In [51]:
import spacy
from IPython.display import Markdown, display
import os
from IPython.display import clear_output
from spacy import displacy
from itertools import combinations
import pandas as pd
import re
from bs4 import BeautifulSoup
import requests
from spacy.tokens import Span, DocBin
import random
import pprint

spacy.prefer_gpu()
nlp = spacy.load("nl_core_news_lg")
df = pd.read_csv('..\\data\\ocred\\files_df.csv', index_col = 0)

This notebook supplies the spacy ner model with more custom training data. This data is manually labeled by running the showText function. 

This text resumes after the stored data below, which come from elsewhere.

(** [UPDATE races SET status = 'completed' WHERE id = ?] *)
Definition set_completed (r : Race) : Race :=
  {| id := id r; name := name r; date := date r;
     startTime := startTime r; status := completed |}.

(** The rows that [WHERE id = ?] selects, and [this.changes] of an
    UPDATE or DELETE on them. *)
Definition matching (raceId : Z) (l : list Race) : list Race :=
  filter (λ r, id r = raceId) l.

Definition changes (raceId : Z) (t : Tables) : nat :=
  length (matching raceId (races t)).

(** [DELETE FROM results WHERE raceId = ?] *)
Definition delete_results (raceId : Z) (t : Tables) : Tables :=
  {| races := races t;
     results := filter (λ r, row_raceId r ≠ raceId) (results t);
     races_seq := races_seq t;
     results_seq := results_seq t |}.

(** [DELETE FROM races WHERE id = ?] *)
Definition delete_race (raceId : Z) (t : Tables) : Tables :=
  {| races := filter (λ r, id r ≠ raceId) (races t);
     results := results t;
     races_seq := races_seq t;
     results_seq := results_seq t |}.

(** [INSERT INTO results (raceId, runnerNumber, finishTime, uploadedBy,
    uploadedAt) VALUES (?, ?, ?, ?, ?)] *)
Definition insert_result (raceId runner finish : Z)
    (device : option string) (at_ : Z) (t : Tables) : Tables :=
  {| races := races t;
     results := results t ++
       [{| row_id := results_seq t + 1; row_raceId := raceId;
           row_runnerNumber := runner; row_finishTime := finish;
           row_uploadedBy := device; row_uploadedAt := at_ |}];
     races_seq := races_seq t;
     results_seq := results_seq t + 1 |}.

Definition find_race (raceId : Z) (t : Tables) : option Race :=
  head (matching raceId (races t)).

(** *** Requests and responses *)

(** One element of [req.body.results]: an object whose two fields are
    numbers when present. *)
Record Entry := {
  entry_runnerNumber : option Z;
  entry_finishTime : option Z
}.

(** [req.body.results]: absent, present but not an array, or an array. *)
Inductive ResultsField :=
| Missing
| NotArray
| Array (l : list Entry).

Inductive Req :=
| GetRaces
| DeleteRace (raceId : Z)
| PostRace (name date : option string)
| PutStart (raceId : Z) (now : Z)
| PutEnd (raceId : Z)
| PostResults (raceId : Z) (results : ResultsField)
              (deviceId : option string) (now : Z)
| GetResults (raceId : Z)
| GetRace (raceId : Z).

Record Processed := {
  p_id : Z;
  p_runnerNumber : Z;
  p_finishTime : Z;
  p_raceTime : option Z;
  p_uploadedBy : option string;
  p_uploadedAt : Z
}.

Inductive Payload :=
| Error (msg : string)
| RaceList (l : list Race)
| RaceRow (r : Race)
| Created (id : Z) (name date : string)
| Started (id startTime : Z)
| Ended (id : Z)
| Saved (n : nat)
| Deleted
| ResultList (l : list Processed).

(** What a request comes to.  Either the handler answers and the server
    goes on, or the process exits: both handlers that open a transaction
    call [db.run('BEGIN TRANSACTION')] with no callback, and an error of
    a statement that has no callback is emitted as an [error] event that
    nothing in the server listens to, which ends the Node process.
    [sent] is the answer written before that, if any. *)
Inductive Res :=
| respond (code : Z) (payload : Payload)
| exits (sent : option (Z * Payload)).

(** The status the client reads, if an answer reaches it. *)
Definition code (r : Res) : option Z :=
  match r with
  | respond c _ => Some c
  | exits sent => fst <$> sent
  end.

Definition nonempty (s : option string) : option string :=
  match s with
  | Some "" => None
  | _ => s
  end.

(** [!(!runnerNumber || !finishTime)] *)
Definition entry_ok (e : Entry) : bool :=
  truthy (entry_runnerNumber e) && truthy (entry_finishTime e).

(** The [forEach] of the results handler: each valid entry queues its
    INSERT; the first invalid one sets [hasError] and answers 400, after
    which every further iteration returns at once.  Returns the
    connection and [hasError]. *)
Fixpoint insert_each (raceId : Z) (device : option string) (at_ : Z)
    (entries : list Entry) (db : Database) : Database * bool :=
  match entries with
  | [] => (db, false)
  | e :: rest =>
      if entry_ok e then
        insert_each raceId device at_ rest
          (write (insert_result raceId
                    (default 0 (entry_runnerNumber e))
                    (default 0 (entry_finishTime e)) device at_) db)
      else (db, true)
  end.

(** [row.raceStartTime ? row.finishTime - row.raceStartTime : null] *)
Definition raceTime (raceStartTime : option Z) (finish : Z) : option Z :=
  if truthy raceStartTime then Some (finish - default 0 raceStartTime)
  else None.

Definition process (raceStartTime : option Z) (row : ResultRow)
  : Processed :=
  {| p_id := row_id row;
     p_runnerNumber := row_runnerNumber row;
     p_finishTime := row_finishTime row;
     p_raceTime := raceTime raceStartTime (row_finishTime row);
     p_uploadedBy := row_uploadedBy row;
     p_uploadedAt := row_uploadedAt row |}.

(** [ORDER BY r.finishTime ASC] and [ORDER BY date DESC] (text compares
    bytewise). *)
Definition by_finishTime (a b : ResultRow) : Prop :=
  row_finishTime a ≤ row_finishTime b.

Definition by_date_desc (a b : Race) : Prop :=
  Is_true (String.leb (date b) (date a)).

#[export] Instance by_finishTime_dec : RelDecision by_finishTime :=
  λ a b, decide (row_finishTime a ≤ row_finishTime b).

#[export] Instance by_date_desc_dec : RelDecision by_date_desc :=
  λ a b, decide (Is_true (String.leb (date b) (date a))).

(** The SELECT of the results handler: the rows of the race by ascending
    [finishTime], each paired with the scalar subquery
    [(SELECT startTime FROM races WHERE id = ?)]. *)
Definition select_results (raceId : Z) (t : Tables)
  : option Z * list ResultRow :=
  (find_race raceId t ≫= startTime,
   merge_sort by_finishTime
     (filter (λ r, row_raceId r = raceId) (results t))).

(** [SELECT * FROM races ORDER BY date DESC] *)
Definition select_races (t : Tables) : list Race :=
  merge_sort by_date_desc (races t).

(** Each handler, run to the end of the statements it queues; requests
    are taken one at a time.  When the process exits, the first component
    is the database as the file keeps it, without the transaction that
    was pending: what a server started again on the file would open.
    Nothing in the sources starts one; the sequences below, which go on
    from that state, are about the requests such a server would get. *)
Definition handle (rq : Req) (db : Database) : Database * Res :=
  match rq with
  | GetRaces => (db, respond 200 (RaceList (select_races (view db))))
  | DeleteRace raceId =>
      match begin_transaction db with
      | None => (rollback db, exits None)
      | Some db1 =>
          let db2 := write (delete_results raceId) db1 in
          let n := changes raceId (view db2) in
          let db3 := write (delete_race raceId) db2 in
          if bool_decide (n = 0%nat) then
            (rollback db3, respond 404 (Error "Race not found"))
          else
            match commit db3 with
            | (db4, true) => (db4, respond 200 Deleted)
            | (db4, false) => (db4, respond 500 (Error "cannot commit"))
            end
      end
  | PostRace n d =>
      match nonempty n, nonempty d with
      | Some n, Some d =>
          (write (insert_race n d) db,
           respond 200 (Created (races_seq (view db) + 1) n d))
      | _, _ => (db, respond 400 (Error "Name and date are required"))
      end
  | PutStart raceId now =>
      let n := changes raceId (view db) in
      let db1 := write (update_races raceId (set_started now)) db in
      if bool_decide (n = 0%nat) then
        (db1, respond 404 (Error "Race not found"))
      else (db1, respond 200 (Started raceId now))
  | PutEnd raceId =>
      let n := changes raceId (view db) in
      let db1 := write (update_races raceId set_completed) db in
      if bool_decide (n = 0%nat) then
        (db1, respond 404 (Error "Race not found"))
      else (db1, respond 200 (Ended raceId))
  | PostResults raceId body device now =>
      match body with
      | Array entries =>
          match begin_transaction db with
          | None =>
              (rollback db,
               exits (if forallb entry_ok entries then None
                      else Some (400, Error
                 "Runner number and finish time are required for each result")))
          | Some db1 =>
              match insert_each raceId device now entries db1 with
              | (db2, true) =>
                  (db2, respond 400 (Error
                 "Runner number and finish time are required for each result"))
              | (db2, false) =>
                  match commit db2 with
                  | (db3, true) => (db3, respond 200 (Saved (length entries)))
                  | (db3, false) => (db3, respond 500 (Error "cannot commit"))
                  end
              end
          end
      | _ => (db, respond 400 (Error "Results array is required"))
      end
  | GetResults raceId =>
      let '(start, rows) := select_results raceId (view db) in
      (db, respond 200 (ResultList (process start <$> rows)))
  | GetRace raceId =>
      match find_race raceId (view db) with
      | Some row => (db, respond 200 (RaceRow row))
      | None => (db, respond 404 (Error "Race not found"))
      end
  end.

(** *** The handlers on a connection with no pending transaction *)

(** The tables after the INSERTs of a batch with no invalid entry. *)
Fixpoint insert_all (raceId : Z) (device : option string) (at_ : Z)
    (entries : list Entry) (t : Tables) : Tables :=
  match entries with
  | [] => t
  | e :: rest =>
      insert_all raceId device at_ rest
        (insert_result raceId (default 0 (entry_runnerNumber e))
           (default 0 (entry_finishTime e)) device at_ t)
  end.

(** What a request with valid entries makes of the tables. *)
Definition tables_after (rq : Req) (t : Tables) : Tables :=
  match rq with
  | DeleteRace i =>
      if bool_decide (changes i t = 0%nat) then t
      else delete_race i (delete_results i t)
  | PostRace n d =>
      match nonempty n, nonempty d with
      | Some n, Some d => insert_race n d t
      | _, _ => t
      end
  | PutStart i now => update_races i (set_started now) t
  | PutEnd i => update_races i set_completed t
  | PostResults i (Array l) device now => insert_all i device now l t
  | _ => t
  end.

(** *** Observations over a sequence of requests *)

(** What [GET /api/races/:id] shows of a race. *)
Definition status_of (raceId : Z) (db : Database) : option Status :=
  status <$> find_race raceId (view db).

Definition startTime_of (raceId : Z) (db : Database) : option Z :=
  find_race raceId (view db) ≫= startTime.

(** The statuses of a race seen before the first request and after each
    one, for as long as the race has a row. *)
Fixpoint observed (raceId : Z) (rqs : list Req) (db : Database)
  : list Status :=
  option_list (status_of raceId db) ++
  match rqs with
  | [] => []
  | rq :: rest => observed raceId rest (handle rq db).1
  end.

Definition rank (s : Status) : nat :=
  match s with
  | pending => 0
  | active => 1
  | completed => 2
  end.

To see if this works better than the rule based matcher, I randomly selected 500 pages and labeled every mention of a ministery. The showTokens function prints out the tokens with its index above to make this a bit easier seeing that spacy requeres a Span of tokens to be added. The span consists of a doc (the current page), a start and end index, and a label (ministery). ShowTokens can also highlight certain words, in this case ministerie, ministeries and all of the abbriviations of all ministeries.




In [2]:
def getMinisteries():
    page = requests.get('https://nl.wikipedia.org/wiki/Lijst_van_Nederlandse_ministeries')
    soup = BeautifulSoup(page.content, "html.parser")
    results = soup.find_all("td")[-1]

    results.find_all('a', href = True)
    wikis = {}

    abrr = []
    for item in str(results.find_all('p')[0]).split('\n')[:-1] + str(results.find_all('p')[1]).split('\n')[1:-1]:
        temp = re.findall('(?<=\()(.*?)(?=\))', item)
        if temp == []:
            abrr.append(None)
        elif temp[-1] == 'Nederland':
            abrr.append(None)
            if 'Overzeese Gebiedsdelen' in item:
                abrr.append(None)
        else:
            abrr.append(temp[-1].replace('&amp;', '&'))


    counter = 0
    for ministerie in results.find_all('a')[:12]:
        wikis[ministerie.text] = {'Link': 'https://nl.wikipedia.org' + ministerie['href'], 'Abbriviation' : abrr[counter]}
        counter += 1
    
    return wikis


In [3]:
def printHilight(string):
    print('\x1b[1;31m'+string + ' ' +'\x1b[0m', end='')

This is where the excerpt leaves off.